Everything below from the line with "apply upper_char_fixed. rewrite" to the last line, both included, is to be written out exactly, with nothing added.

[Opening DATA FOR ANALYSIS section]

(** The third cell of the target column holds infinity, not a missing
    value. *)
Lemma column_calculation_divide_counterexample :
  ~ (forall dm n,
       get_table dm n
       = Some {| columns := [VStr "a"; VStr "b"];
                 rows := [[VInt 10; VInt 2]; [VStr "abc"; VInt 2]; [VInt 6; VInt 0]] |} ->
       exists dm' df' col,
         (column_calculation env dm "divide" "a" "b" "c" (Some n)).2 = dm' /\
         get_table dm' n = Some df' /\
         get_column df' (VStr "c") = Some col /\
         map isna col = [false; true; true]).
Proof.
  intros H. destruct (H ledger_loaded "u"%string eq_refl) as (dm' & df' & col & <- & Hg & Hc & Hn).
  vm_compute in Hg. injection Hg as <-.
  vm_compute in Hc. injection Hc as <-.
  vm_compute in Hn. discriminate Hn.
Qed.

Example column_calculation_divide_sample :
  get_table (column_calculation env ledger_loaded "divide" "a" "b" "c" None).2 "u"
  = Some {| columns := [VStr "a"; VStr "b"; VStr "c"];
            rows := [[VInt 10; VInt 2; VFloat 5];
                     [VStr "abc"; VInt 2; VFloat nan];
                     [VInt 6; VInt 0; VFloat infinity]] |}.
Proof. vm_compute. reflexivity. Qed.

End ColumnCalculation.

(** ** Writing a range *)

Section SetRange.
Import Frame Extern DataManager Sample.









Example set_range_values_repeats_row :
  (set_range_values env loaded "t" "A2:B3" patch).1 = true /\
  get_table (set_range_values env loaded "t" "A2:B3" patch).2 "t"
  = Some {| columns := [VStr "Unnamed: 0"; VStr "Unnamed: 1"];
            rows := [[VStr "h1"; VStr "h2"]; [VInt 5; VInt 6]; [VInt 5; VInt 6]] |}.
Proof. split; vm_compute; reflexivity. Qed.

End SetRange.

(** ** Filtering *)

Section Filter.
Import Frame Extern DataManager ExcelAgent Sample.





(** A condition can call a method of the frame: this one empties the table,
    and the evaluation then fails. *)
Lemma filter_data_reads_only_counterexample :
  ~ (forall (query : Query) dm condition table_name n df,
       resolve dm table_name = Some n ->
       get_table dm n = Some df ->
       get_table (filter_data query dm condition table_name).2 n = Some df).
Proof.
  intros H.
  specialize (H query ledger_loaded "@df.drop(@df.index, inplace=True)"%string None
                "u"%string ledger eq_refl eq_refl).
  vm_compute in H. discriminate H.
Qed.

Example filter_data_sample :
  filter_data query ledger_loaded "b > 1" None
  = (FilterOk "b > 1" "u" 2
       [[(VStr "a", VInt 10); (VStr "b", VInt 2)];
        [(VStr "a", VStr "abc"); (VStr "b", VInt 2)]],
     ledger_loaded) /\
  filter_data query ledger_loaded "a > 1" None = (FilterError, ledger_loaded) /\
  (filter_data query ledger_loaded "@df.drop(@df.index, inplace=True)" None).1
  = FilterError /\
  get_table (filter_data query ledger_loaded "@df.drop(@df.index, inplace=True)" None).2 "u"
  = Some {| columns := [VStr "a"; VStr "b"]; rows := [] |}.
Proof. repeat split; vm_compute; reflexivity. Qed.

End Filter.

(** * Further properties *)

(** ** Column references and the edges of cell references *)

Section ReferenceEdges.
Import Py CellOperations ColumnReference.

Lemma upper_char_idem c : upper_char (upper_char c) = upper_char c.
Proof.
  unfold upper_char at 2 3. destruct (in_range "a" "z" c) eqn:E.
  - apply in_range_spec in E. change (ord "a") with 97 in E. change (ord "z") with 122 in E.
    apply upper_char_fixed. rewrite ord_chr; lia.
  - unfold upper_char. now rewrite E.
Qed.

Lemma upper_idem s : upper (upper s) = upper s.
Proof.
  unfold upper. rewrite map_map. apply map_ext. intros c. apply upper_char_idem.
Qed.

Lemma upper_nil s : upper s = [] <-> s = [].
Proof. unfold upper. destruct s; simpl; split; congruence. Qed.

Lemma parse_cell_upper l :
  parse_cell_reference_l (upper l) = parse_cell_reference_l l.
Proof.
  unfold parse_cell_reference_l. rewrite upper_idem.
  destruct l; reflexivity.
Qed.

Lemma parse_column_upper l :
  parse_column_reference_l (upper l) = parse_column_reference_l l.
Proof.
  unfold parse_column_reference_l. rewrite upper_idem.
  destruct l; reflexivity.
Qed.

Lemma colon_upper c : Ascii.eqb (upper_char c) ":" = Ascii.eqb c ":".
Proof.
  unfold upper_char. destruct (in_range "a" "z" c) eqn:E; [|reflexivity].
  apply in_range_spec in E. change (ord "a") with 97 in E. change (ord "z") with 122 in E.
  transitivity false; [|symmetry]; apply Ascii.eqb_neq; intros H;
    apply (f_equal ord) in H; change (ord ":") with 58 in H.
  - rewrite ord_chr in H; lia.
  - lia.
Qed.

[Closing DATA FOR ANALYSIS section]

## FINISHED EXERCISE:
    apply upper_char_fixed. rewrite ord_chr; lia.
  - unfold upper_char. now rewrite E.
Qed.

Lemma upper_idem s : upper (upper s) = upper s.
Proof.
  unfold upper. rewrite map_map. apply map_ext. intros c. apply upper_char_idem.
Qed.

Lemma upper_nil s : upper s = [] <-> s = [].
Proof. unfold upper. destruct s; simpl; split; congruence. Qed.

Lemma parse_cell_upper l :
  parse_cell_reference_l (upper l) = parse_cell_reference_l l.
Proof.
  unfold parse_cell_reference_l. rewrite upper_idem.
  destruct l; reflexivity.
Qed.

Lemma parse_column_upper l :
  parse_column_reference_l (upper l) = parse_column_reference_l l.
Proof.
  unfold parse_column_reference_l. rewrite upper_idem.
  destruct l; reflexivity.
Qed.

Lemma colon_upper c : Ascii.eqb (upper_char c) ":" = Ascii.eqb c ":".
Proof.
  unfold upper_char. destruct (in_range "a" "z" c) eqn:E; [|reflexivity].
  apply in_range_spec in E. change (ord "a") with 97 in E. change (ord "z") with 122 in E.
  transitivity false; [|symmetry]; apply Ascii.eqb_neq; intros H;
    apply (f_equal ord) in H; change (ord ":") with 58 in H.
  - rewrite ord_chr in H; lia.
  - lia.
Qed.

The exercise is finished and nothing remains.